Give back, word for word, the lines in the listing below from the one holding "Lemma traced_sockets c" down to the one holding "Lemma after_getUserMedia_sockets stream", both ends included.
=======
(** X16 (lines 160-168, 215-238): the payload the capture side makes of a
    block, handed to [playPcmChunk], is played as one buffer whose
    samples are the captured ones within the error of the asymmetric
    scale; the payload of the empty block ends in the error branch,
    [createBuffer] refusing a length of 0. *)
Theorem captured_block_played_back (inputData : list float) w :
  let float32Data :=
    map (fun x => Pcm.played (Pcm.pcm16_of_sample x)) inputData in
  playPcmChunk ToString (JString (Pcm.encode_block inputData)) w =
    match inputData with
    | [] =>
        traced ["[AUDIO] Error playing audio:"]
          [playPcmChunk_called (JString (Pcm.encode_block inputData));
           Output_context_new] w
    | _ =>
        traced []
          [playPcmChunk_called (JString (Pcm.encode_block inputData));
           Output_context_new; Source_start float32Data] w
    end /\
  Forall2 Pcm.reconstructs_asym inputData float32Data.
Proof.
  cbv zeta. split.
  - rewrite playPcmChunk_shape. unfold play_lines, play_calls.
    rewrite atob_argument_string.
    destruct (atob_encode_block inputData) as (bytes & -> & ->).
    destruct inputData as [|x xs]; reflexivity.
  - induction inputData as [|x xs IH]; cbn [map]; constructor.
    + apply sample_error.
    + exact IH.
Qed.

(** *** Sockets: at most one is live, and it is the current one *)

Lemma socket_invariant_ext w w' :
  socket_state w' = socket_state w -> socket_invariant w -> socket_invariant w'.
Proof.
  unfold socket_state. intros E [C S].
  assert (E1 : isNegotiating w' = isNegotiating w) by congruence.
  assert (E2 : wsRef w' = wsRef w) by congruence.
  assert (E3 : sockets w' = sockets w) by congruence.
  constructor; rewrite ?E1, ?E2, ?E3; assumption.
Qed.

Lemma traced_sockets c e w : socket_state (traced c e w) = socket_state w.
Proof. reflexivity. Qed.

Lemma capture_failed_sockets message w :
  socket_state (capture_failed message w) = socket_state w.
Proof. destruct_world w. unfold capture_failed. wcbv. reflexivity. Qed.

Lemma startAudioCapture_sockets w :
  socket_state (startAudioCapture has_getUserMedia w) = socket_state w.
Proof.
  unfold startAudioCapture. destruct has_getUserMedia.
  - destruct_world w. wcbv. reflexivity.
  - rewrite capture_failed_sockets. destruct_world w. wcbv. reflexivity.
Qed.

Lemma connect_pipeline_sockets stream graph w :
  socket_state (connect_pipeline stream graph w) = socket_state w.
Proof.
  unfold connect_pipeline.
  destruct (audioContextRef w); [destruct graph|];
    try apply capture_failed_sockets.
  destruct_world w. wcbv. reflexivity.
Qed.

Lemma after_getUserMedia_sockets stream context graph w :
  socket_state (after_getUserMedia stream context graph w) = socket_state w.
Proof.
  unfold after_getUserMedia.
  destruct stream as [s|m]; [|apply capture_failed_sockets].
  destruct context as [[c [|]]|m]; cbv zeta.
  - destruct_world w. wcbv. reflexivity.
  - rewrite connect_pipeline_sockets. destruct_world w. wcbv. reflexivity.
  - rewrite capture_failed_sockets. destruct_world w. wcbv. reflexivity.
Qed.

Lemma after_resume_sockets stream resumed graph w :
  socket_state (after_resume stream resumed graph w) = socket_state w.
Proof.
  unfold after_resume. destruct resumed; [|apply capture_failed_sockets].
  cbv zeta. rewrite connect_pipeline_sockets. destruct_world w. wcbv.
  reflexivity.
Qed.

Lemma onopen_sockets w : socket_state (onopen w) = socket_state w.
Proof. destruct_world w. unfold onopen. wcbv. reflexivity. Qed.

Lemma onerror_sockets w : socket_state (onerror w) = socket_state w.
Proof. destruct_world w. unfold onerror. wcbv. reflexivity. Qed.

Lemma onclose_sockets code w : socket_state (onclose code w) = socket_state w.
Proof. rewrite onclose_shape. reflexivity. Qed.

Lemma onaudioprocess_sockets inputData w :
  socket_state (onaudioprocess inputData w) = socket_state w.
Proof.
  unfold onaudioprocess. destruct (wsRef w) as [ws|]; [|reflexivity].
  destruct (negb (is_OPEN (readyState ws w))); [reflexivity|].
  destruct_world w. wcbv. reflexivity.
Qed.

Lemma onmessage_sockets raw w :
  socket_state (onmessage JSON_parse ToString raw w) = socket_state w.
Proof.
  assert (P : socket_state (preview raw w) = socket_state w)
    by (destruct_world w; wcbv; reflexivity).
  assert (C : forall line x,
             socket_state (console_error line x) = socket_state x)
    by (intros line x; destruct_world x; wcbv; reflexivity).
  destruct (JSON_parse raw) as [data|] eqn:E.
  - assert (D : data = JNull \/ data <> JNull)
      by (destruct data; (now left) || (right; discriminate)).
    destruct D as [->|D].
    + rewrite (onmessage_null JSON_parse ToString raw w E). now rewrite C.
    + rewrite (onmessage_parsed JSON_parse ToString raw data w E D).
      rewrite traced_sockets.
      destruct (route_whisper_cases data
                  (route_volume data (preview raw w)))
        as [(_ & t & _ & ->)|(_ & ->)].
      * transitivity (socket_state (route_volume data (preview raw w)));
          [reflexivity|].
        rewrite route_volume_shape. rewrite <- P. reflexivity.
      * rewrite route_volume_shape. rewrite <- P. reflexivity.
  - rewrite (onmessage_not_json JSON_parse ToString raw w E). now rewrite C.
Qed.

Lemma set_readyState_sockets ws s w :
  socket_state (set_readyState ws s w) =
  (isNegotiating w, wsRef w, list_set ws s (sockets w)).
Proof. reflexivity. Qed.

Lemma stop_sockets w :
  isNegotiating w = true ->
  socket_state (setIsNegotiating false w) = (false, None, closed_sockets w).
Proof.
  intros H. unfold setIsNegotiating. rewrite H. cbn [Bool.eqb].
  cbv zeta iota. rewrite !disconnectWebSocket_shape.
  destruct_world w. unfold closed_sockets. wcbv. reflexivity.
Qed.

Lemma start_sockets w :
  isNegotiating w = false ->
  socket_state (setIsNegotiating true w) =
  (true, Some (length (sockets w)), closed_sockets w ++ [CONNECTING]).
Proof.
  intros H. unfold setIsNegotiating. rewrite H. cbn [Bool.eqb].
  cbv zeta iota. rewrite start_shape. reflexivity.
Qed.

Lemma nth_error_list_set_ne {A} i j (x : A) l :
  i <> j -> nth_error (list_set i x l) j = nth_error l j.
Proof.
  revert i j. induction l as [|y l IH]; intros [|i] [|j] H; cbn; auto.
  - congruence.
Qed.

Lemma nth_error_list_set_eq {A} i (x s : A) l :
  nth_error (list_set i x l) i = Some s -> s = x.
Proof.
  revert i. induction l as [|y l IH]; intros [|i]; cbn; try discriminate.
  - congruence.
  - apply IH.
Qed.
=======
▶ _Result for this exercise_:
Lemma traced_sockets c e w : socket_state (traced c e w) = socket_state w.
Proof. reflexivity. Qed.

Lemma capture_failed_sockets message w :
  socket_state (capture_failed message w) = socket_state w.
Proof. destruct_world w. unfold capture_failed. wcbv. reflexivity. Qed.

Lemma startAudioCapture_sockets w :
  socket_state (startAudioCapture has_getUserMedia w) = socket_state w.
Proof.
  unfold startAudioCapture. destruct has_getUserMedia.
  - destruct_world w. wcbv. reflexivity.
  - rewrite capture_failed_sockets. destruct_world w. wcbv. reflexivity.
Qed.

Lemma connect_pipeline_sockets stream graph w :
  socket_state (connect_pipeline stream graph w) = socket_state w.
Proof.
  unfold connect_pipeline.
  destruct (audioContextRef w); [destruct graph|];
    try apply capture_failed_sockets.
  destruct_world w. wcbv. reflexivity.
Qed.

Lemma after_getUserMedia_sockets stream context graph w :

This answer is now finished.